Where the hell do you think you're going? I said.

The Uncle looked around, more than anything to avoid my eyes. Or to look for an answer, in things.

I won't stay here alone, I said. You come away with me.

I saw his eyelids descend, while he drew a long breath. But I knew that I wouldn't let him go. I could still feel his sex, under mine, I hadn't stopped dancing for a moment. I took my dress off, over my head, with a movement that couldn't frighten him. He opened his eyes again and looked at me. I took my hands off his shoulders and began to unbutton his shirt, because the Mother had taught me that it was my right. I didn't lean over to kiss him, I didn't caress him, ever. With a single movement of my neck, in an instant, I loosened my hair. I got down to the last button of the shirt and I didn't stop there. I kept my gaze on the Uncle's eyes, I wouldn't let him return to his spell. He looked at my hands, then he looked into my eyes, then he looked at my hands again. He didn't seem to be afraid, or to have questions, or curiosity. I took his sex in my hand and for a while I held it firmly, tight in my palm, like something that I had returned from a distance to retrieve. I moved my spread legs forward, and I remembered my grandmother's lovely expression: a skillful belly. I was about to understand its meaning.

Don't do it with hatred, said the Uncle.

I came down on him and took him inside me.

I don't do it out of love, I said—and I remember all the rest but I'll keep it for myself, about that strange night, spent in a crack in the world, not to be found in the ledger of the living, stolen for hours from defeat, and given back at dawn, when the first light filtered through the blind, and I, holding that man in my arms, let him fall asleep, this time for real, and restored him to his dreams.

It was late when we awoke. We looked at each other and understood that we should not be found like that. The instinct to start over, always. We began to put things in order, hurriedly, I changed, he went to his room. He moved as I had never seen him, lining up his gestures with confidence, eyes vivid, steps graceful. It occurred to me that it would be easy, for the Daughter, to love him.

We didn't say a word. Only, at a certain point, I asked him:

And now what will you do?

And you? he answered.

In the noonday sun someone knocked at the door, respectful but firm.

Modesto.

 

It's more or less at this point that I left my computer on the seat of a bus. A bus that crossed the island from north to south, gliding along roads scarcely wider than itself, with foolish precision. At a certain point I got off and left the computer on the seat. When I realized it, the bus had already disappeared. It was a nice computer, apart from everything else. Inside was my book.
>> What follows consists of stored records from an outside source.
Lemma step_ok acks s s' : cs_ok s -> cs_step acks s s' -> cs_ok s'.
Proof.
  intros [Hm Hn Hr Hp]. destruct 1 as [m' evs Hstep Hev|before ev after Hpend|address size Ha Hs
    |resource|resource generation Hack|resource pending].
  - destruct (step_spec _ _ Hm Hstep) as [Hm' _]. destruct (step_reported _ _ Hm Hstep) as (evs' & [L1 L2 L3] & _).
    assert (evs = evs') as -> by (rewrite L1 in Hev; by apply app_inv_head in Hev). split; simpl; try done.
    + intros resource r Hres. destruct (Hr resource r Hres) as [H1 H2]. split; [done|by eapply record_ok_mono].
    + intros ev [Hin|Hin]%elem_of_app.
      * destruct (Hp ev Hin) as [H1 H2]. split; [done|by eapply gen_le_trans].
      * destruct (L3 ev Hin) as (? & _ & ?). done.
  - assert (Hin : ev ∈ cs_pending s) by (rewrite Hpend; set_solver). destruct (Hp ev Hin) as [Hok Hge].
    unfold OnGuestMemoryWrite. rewrite (event_valid ev Hok). split; simpl; try done.
    + intros resource r. rewrite lookup_fmap. destruct (records_ _ !! resource) as [r0|] eqn:E; [|done].
      intros [= <-]. destruct (Hr resource r0 E) as [H1 H2]. split; [done|by apply observe_write_ok].
    + intros e He. apply Hp. rewrite Hpend. set_solver.
  - pose proof (register_spec address size (cs_memory s) (cs_coherence s) Ha Hs) as Hreg.
    destruct (RegisterResource address size _ _) as [c' [resource|]]; [|by subst]. simpl in *.
    destruct Hreg as (S1 & S2 & -> & S3 & S4 & token & ->). split; simpl; try done; [apply is_u64_add64|].
    intros resource r. set (next := next_resource_id_ (cs_coherence s)) in *.
    assert (Hiss : forall x, x = next \/ issued (cs_coherence s) x -> (next + 1)%u64 = 0 \/ x < (next + 1)%u64).
    { intros x Hx. destruct (decide (next = u64_max)) as [->|Hne]; [by left|right].
      rewrite add64_small by u64_lia. unfold issued in Hx. fold next in Hx. lia. }
    rewrite lookup_insert. case_decide as Heq.
    + subst. intros [= <-]. split; [by apply Hiss; left|]. split; simpl; [unfold is_u64 in *; lia|apply gen_le_refl|done].
    + intros Hres. destruct (Hr resource r Hres) as [H1 H2]. split; [by apply Hiss; right|done].
  - split; simpl; try done. intros x r. rewrite lookup_delete. case_decide; [done|apply Hr].
  - pose proof (acknowledge_spec resource generation (cs_memory s) (cs_coherence s)) as Hack'.
    destruct (AcknowledgeCpuUpload _ _ _ _) as [c' []]; simpl in *; [|by subst].
    destruct Hack' as (r & E & _ & Hprec & _ & _ & ->). split; simpl; try done.
    intros x r'. rewrite lookup_insert. case_decide as Heq; [|apply Hr]. subst. intros [= <-].
    destruct (Hr x r E) as [H1 [H2 H3 H4]]. split; [done|]. split; simpl; congruence.
  - pose proof (set_gpu_write_spec resource pending (cs_memory s) (cs_coherence s)) as Hset.
    destruct (set_gpu_write _ _ _ _) as [c' []]; simpl in *; [|by subst].
    destruct Hset as (r & E & ->). split; simpl; try done.
    intros x r'. rewrite lookup_insert. case_decide as Heq; [|apply Hr]. subst. intros [= <-].
    destruct (Hr x r E) as [H1 [H2 H3 H4]]. split; [done|]. by split.
Qed.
Naturally it wouldn't have been difficult to get it back, but the truth is that I let it go. To understand you have to take into account the light, the sea, the dogs moving slowly in the sun, how the people live there. The South of the world suggests curious priorities. There is a particular approach to problems—solving them isn't the first thing that comes to mind. So I walked a while, I sat on a wall, at the port, and then I began watching the boats come and go. I like that whatever they do, they do it slowly. If you look at them from a distance, I mean. It's a kind of dance, it seems to involve some form of wisdom, or solemnity. There is also some disenchantment at times. Maybe a hint of renunciation—gentle. It's the marvel of ports.

So I stayed there, and things went well.

Then, at night, I returned to the business of the computer, but without particular anxieties, or fears. It may seem strange, since writing on that computer, and constructing my book, was for months the only activity I could carry out with sufficient passion and constant attention. I should have shit myself out of fear, that's what I should have done. Instead I thought, very simply, that I would continue to write, and that I would do it in my mind. It seemed to me in fact a natural, and inevitable, epilogue. Fingers on the keyboard suddenly seemed to me uselessly harsh, or an intricate appendix to a gesture that could be much lighter, and more elusive. Besides, for a long time I'd been writing my book walking, or lying on the floor, or at night in the darkness of my insomnia: and with the computer, I tightened its screws, polished it with wax, packed it carefully—all that repertory of craftsmanlike attentions whose exact purpose, to be sincere, I now no longer remember. Surely there must have been one. But I've forgotten it. Maybe it wasn't so important.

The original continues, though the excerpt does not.